Where does this leave the old insult? “Bird brain” should probably be retired, or at minimum, rebranded as a compliment. But language changes slowly, and cultural assumptions about animal intelligence change even slower. The scientific community has moved substantially — avian cognition papers now appear regularly in top-tier journals, and researchers like Clayton, Güntürkün, and Pepperberg’s intellectual heirs command significant respect. But public perception lags behind.

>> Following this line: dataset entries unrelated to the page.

(* ===== verification/Publish.v ===== *)
(** Publication of a verified fork suffix in [crates/blq-storage]: the batch
    that replaces the canonical suffix and the whole account state, and the
    journal around it. *)

From Stdlib Require Import ZArith Lia Strings.String Strings.Byte.
From stdpp Require Import sorting gmap fin_maps base list.
From S2P Require Import Prelude Externals Primitives Canonical State StateRoot Sled AccountStore BlockStore.
From S2P Require Import ChainStore Generation.
#[local] Open Scope Z_scope.

Section publish.
Context {S : Sled} {IO : FileIo} {HX : HexCodec} {D : Digests}.
Context {JB : Json Block} {JH : Json BlockHeader} {JT : Json Transaction} {JR : Json StoredReceipt}.
Context {JE : Json (list SerializedEvmSnapshotEntry)}.
Context {JM : Json GenerationManifest} {JC : Json ReplayCheckpoint}.
Context {JP : Json GenerationPublicationRecord} {JS : Json SuffixPublicationRecord} {CM : CompactManifest}.

(** The last header of a contiguous replacement. *)
Fixpoint replacement_tip (parent : BlockHeader) (replacement : list Block) : res StorageError BlockHeader :=
  match replacement with
  | [] => Ok parent
  | block :: replacement =>
      if negb (hdr_number (blk_header block) =? sat_add U64_MAX (hdr_number parent) 1)
         || negb (bool_decide (hdr_parent_hash (blk_header block) = header_hash parent))
      then Err (Serialization "suffix publication replacement is not contiguous")
      else replacement_tip (blk_header block) replacement
  end.

(** [from..=to]. *)
Definition heights (from to : Z) : list Z :=
  map (fun i => from + Z.of_nat i) (seq 0 (Z.to_nat (to + 1 - from))).

(** The removals: the blocks of the old suffix, their log rows, every account
    row and every historical EVM snapshot. *)
Definition old_block_ops (s : SledStorage) (reorg_from best : Z) : res StorageError (list BatchOp) :=
  fold_left (fun acc number => let? batch := acc in
    let? block := block_by_number s number in Ok (remove_block_from_batch batch block))
    (heights reorg_from best) (Ok []).

Definition old_log_ops (s : SledStorage) (reorg_from : Z) (batch : list BatchOp) : res StorageError (list BatchOp) :=
  read_rows s (B "log:index:") (fun batch kv =>
    let? number := location_number kv.2 in
    Ok (if reorg_from <=? number then batch ++ [BatchRemove kv.1] else batch)) batch.

Definition old_row_ops (s : SledStorage) (prefix : list byte) (batch : list BatchOp) : res StorageError (list BatchOp) :=
  read_rows s prefix (fun batch kv => Ok (batch ++ [BatchRemove kv.1])) batch.

Definition removal_ops (s : SledStorage) (reorg_from best : Z) : res StorageError (list BatchOp) :=
  let? batch := old_block_ops s reorg_from best in
  let? batch := old_log_ops s reorg_from batch in
  let? batch := old_row_ops s (B "account:") batch in
  old_row_ops s EVM_SNAPSHOT_PREFIX batch.

(** The account rows of the new state. *)
Definition native_rows (native : Accounts) : list (list byte * list byte) :=
  concat (map (fun kv => [(balance_key kv.1, be_bytes 16 kv.2.1); (nonce_key kv.1, be_bytes 8 kv.2.2)])
    (btree_iter native)).

Definition evm_rows (evm : EvmStateSnapshot) : list (list byte * list byte) :=
  concat (map (fun kv => let '(a, (_, _, code, slots)) := kv in
    (if bool_decide (code = []) then [] else [(code_key a, code)]) ++
    map (fun sv => (storage_key a sv.1, sv.2))
      (List.filter (fun sv => negb (bool_decide (sv.2 = HASH_ZERO))) (btree_iter slots)))
    (btree_iter evm)).

Definition as_inserts (rows : list (list byte * list byte)) : list BatchOp :=
  map (fun kv => BatchInsert kv.1 kv.2) rows.

Definition marker_rows (tip : Z) (supply : Z * Z * Z) : list (list byte * list byte) :=
  [(B "state:rewards:indexed_to", be_bytes 8 tip);
   (B "state:supply:indexed_to", be_bytes 8 supply.1.1);
   (B "state:supply:total", be_bytes 16 supply.1.2);
   (B "state:supply:burned", be_bytes 16 supply.2);
   (B "best:number", be_bytes 8 tip)].

Definition publication_batch (s : SledStorage) (ancestor best tip : Z) (replacement : list Block)
    (native : Accounts) (evm : EvmStateSnapshot) (supply : Z * Z * Z) : res StorageError (list BatchOp) :=
  let? batch := removal_ops s (sat_add U64_MAX ancestor 1) best in
  let? batch := fold_left (fun acc block => let? batch := acc in insert_block_into_batch batch block)
    replacement (Ok batch) in
  let? snapshot := json_vec (snapshot_entries evm) in
  Ok (batch ++ as_inserts (native_rows native) ++ as_inserts (evm_rows evm) ++
      [BatchInsert (evm_snapshot_key tip) snapshot] ++ as_inserts (marker_rows tip supply)).
(** C8: the candidate pool of a store without I/O failures is a map of blocks
    with their works and a set of quarantined tips.  After any sequence of
    stores, removals, clears and quarantines, failing ones included, the rows
    are those of the pool the specification computes; the next call returns
    what the specification says; lookups answer from the pool; the candidate
    tip is the non-quarantined block with the most work and, among equals, the
    lowest hash; and the pool never outgrows its limit. *)
Theorem candidate_pool_refines calls s pool :
  candidate_rep (contents s) pool -> Forall wf_candidate_call calls ->
  let s' := fold_left (fun s c => (run_candidate c s).2) calls s in
  let pool' := fold_left pool_after calls pool in
  candidate_rep (contents s') pool' /\
  (forall call, wf_candidate_call call -> (run_candidate call s').1 = (spec_candidate pool' call ;? Ok tt)) /\
  (forall h, candidate_block_by_hash s' h = ok_or (fst <$> cp_blocks pool' !! h) NotFound) /\
  (exists tip, latest_candidate_tip s' = Ok tip /\ best_tip pool' tip) /\
  (Z.of_nat (size (cp_blocks pool)) <= MAX_CANDIDATES -> Z.of_nat (size (cp_blocks pool')) <= MAX_CANDIDATES).
Proof.
  intros Hrep Hwf s' pool'. pose proof (run_candidates_rep calls s pool Hrep Hwf) as Hrep'. fold s' pool' in Hrep'.
  split; [done|]. split; [|split; [|split]].
  - intros call Hc. destruct (run_candidate_rep s' pool' call Hrep' Hc) as (c & (s2 & H & _) & _). by rewrite H.
  - intros h. unfold candidate_block_by_hash. rewrite db_get_reliable. cbn [res_bind].
    pose proof (kr_value _ _ _ _ _ (cd_blocks _ _ Hrep') h) as Hv. destruct (cp_blocks pool' !! h) as [[b w]|].
    + destruct Hv as (v & -> & _ & Hv). cbn. unfold json_slice. by rewrite (json_roundtrip _ _ Hv).
    + by rewrite Hv.
  - by apply latest_candidate_tip_rep.
  - intros Hs. subst pool'. clear Hrep Hrep' Hwf. revert pool Hs.
    induction calls as [|call calls IH]; intros pool Hs; [done|]. by apply IH, pool_after_size.
Qed.
End candidate_pool.

(** ** The orphan pool *)

Section orphan_pool.
Context {S : Sled} {HX : HexCodec} {D : Digests} {JB : Json Block}.

Definition orphan_enc (h : list byte) (b : Block) (v : list byte) : Prop :=
  h = header_hash (blk_header b) /\ to_vec b = Ok v.

Definition orphan_rep (m : Contents) (pool : gmap (list byte) Block) : Prop :=
  keyed_rep (B "orphan:block:") orphan_key orphan_enc m pool.

Lemma orphan_key_inj h h' : orphan_key h = orphan_key h' -> h = h'.
Proof. apply hash_key_inj. Qed.
Lemma orphan_key_below h : has_prefix (B "orphan:block:") (orphan_key h) = true.
Proof. apply prefix_app. Qed.

Context {HR : SledReliable}.

Lemma orphan_blocks_rep s pool :
  orphan_rep (contents s) pool ->
  exists l, orphan_blocks s = Ok l /\ l ≡ₚ map snd (map_to_list pool) /\
    StronglySorted (fun a b => block_number a <= block_number b) l.
Proof.
  intros Hrep. destruct (keyed_entries _ _ orphan_enc orphan_key_inj orphan_key_below _ _ Hrep) as (xs & Hp & Hf).
  exists (sort_by_key block_number (map snd xs)). split; [|split].
  - unfold orphan_blocks. rewrite read_rows_reliable.
    rewrite (fold_collect (fun kv : list byte * list byte => json_slice kv.2) (fun l b => l ++ [b]) _ (map snd xs)).
    + rewrite fold_snoc. done.
    + clear Hp. induction Hf as [|kv [h b] l xs [_ [_ Hv]] _ IH]; [constructor|]. constructor; [|done].
      unfold json_slice. cbn in Hv. by rewrite (json_roundtrip _ _ Hv).
  - unfold sort_by_key. by rewrite sort_by_perm, Hp.
  - exact (sort_by_sorted _ (cmp_key_preorder block_number) (map snd xs)).
Qed.

Lemma orphan_hash m pool h b : orphan_rep m pool -> pool !! h = Some b -> h = header_hash (blk_header b).
Proof.
  intros Hrep E. pose proof (kr_value _ _ _ _ _ Hrep h) as H. rewrite E in H. by destruct H as (v & _ & -> & _).
Qed.

(** The orphan that makes room: one of least height. *)
Definition evicted (pool : gmap (list byte) Block) (h : list byte) : Prop :=
  exists b, pool !! h = Some b /\ forall h' b', pool !! h' = Some b' -> block_number b <= block_number b'.

Lemma orphan_head s pool l :
  orphan_rep (contents s) pool -> orphan_blocks s = Ok l ->
  match head l with
  | Some b => evicted pool (header_hash (blk_header b))
  | None => pool = ∅
  end.
Proof.
  intros Hrep Hl. destruct (orphan_blocks_rep s pool Hrep) as (l' & Hl' & Hp & Hs). rewrite Hl in Hl'.
  injection Hl' as <-.
  assert (forall b, b ∈ l <-> exists h, pool !! h = Some b) as Hin.
  { intros b. rewrite Hp, list_elem_of_fmap. split.
    - intros ([h x] & -> & E%elem_of_map_to_list). by exists h.
    - intros [h E%elem_of_map_to_list]. by exists (h, b). }
  destruct l as [|b l]; cbn [head].
  - apply map_empty. intros h. destruct (pool !! h) as [b|] eqn:E; [|done].
    assert (b ∈ []) as H by (apply Hin; eauto). by apply not_elem_of_nil in H.
  - assert (exists h, pool !! h = Some b) as [h E] by (apply Hin; by left).
    pose proof (orphan_hash _ _ _ _ Hrep E) as Eh. rewrite <- Eh. exists b. split; [done|].
    intros h' b' E'. assert (b' ∈ b :: l) as Hb by (apply Hin; eauto).
    apply elem_of_cons in Hb as [->|Hb]; [done|]. inversion Hs as [|? ? _ Hall]; subst.
    rewrite List.Forall_forall in Hall. apply Hall. by apply list_elem_of_In.
Qed.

Semar’s essay serves as an accessible bridge between the technical literature and a general audience. His argument is well-sourced and clearly structured: birds are not lesser minds operating with inferior hardware. They are alternative minds operating with different hardware that evolution has optimized for a different set of challenges. The outcomes — tool use, planning, social manipulation, abstract reasoning — converge with those seen in primates, cetaceans, and other “smart” mammals. The paths to get there diverged hundreds of millions of years ago.
That convergence is perhaps the most profound takeaway. Intelligence, it appears, is not an accident of primate evolution. It’s something the universe keeps reinventing. In brains large and small, layered and nuclear, warm-blooded and — who knows — perhaps in substrates we haven’t yet imagined. The birds figured it out 66 million years ago. We’re only now catching up to what they’ve been telling us all along.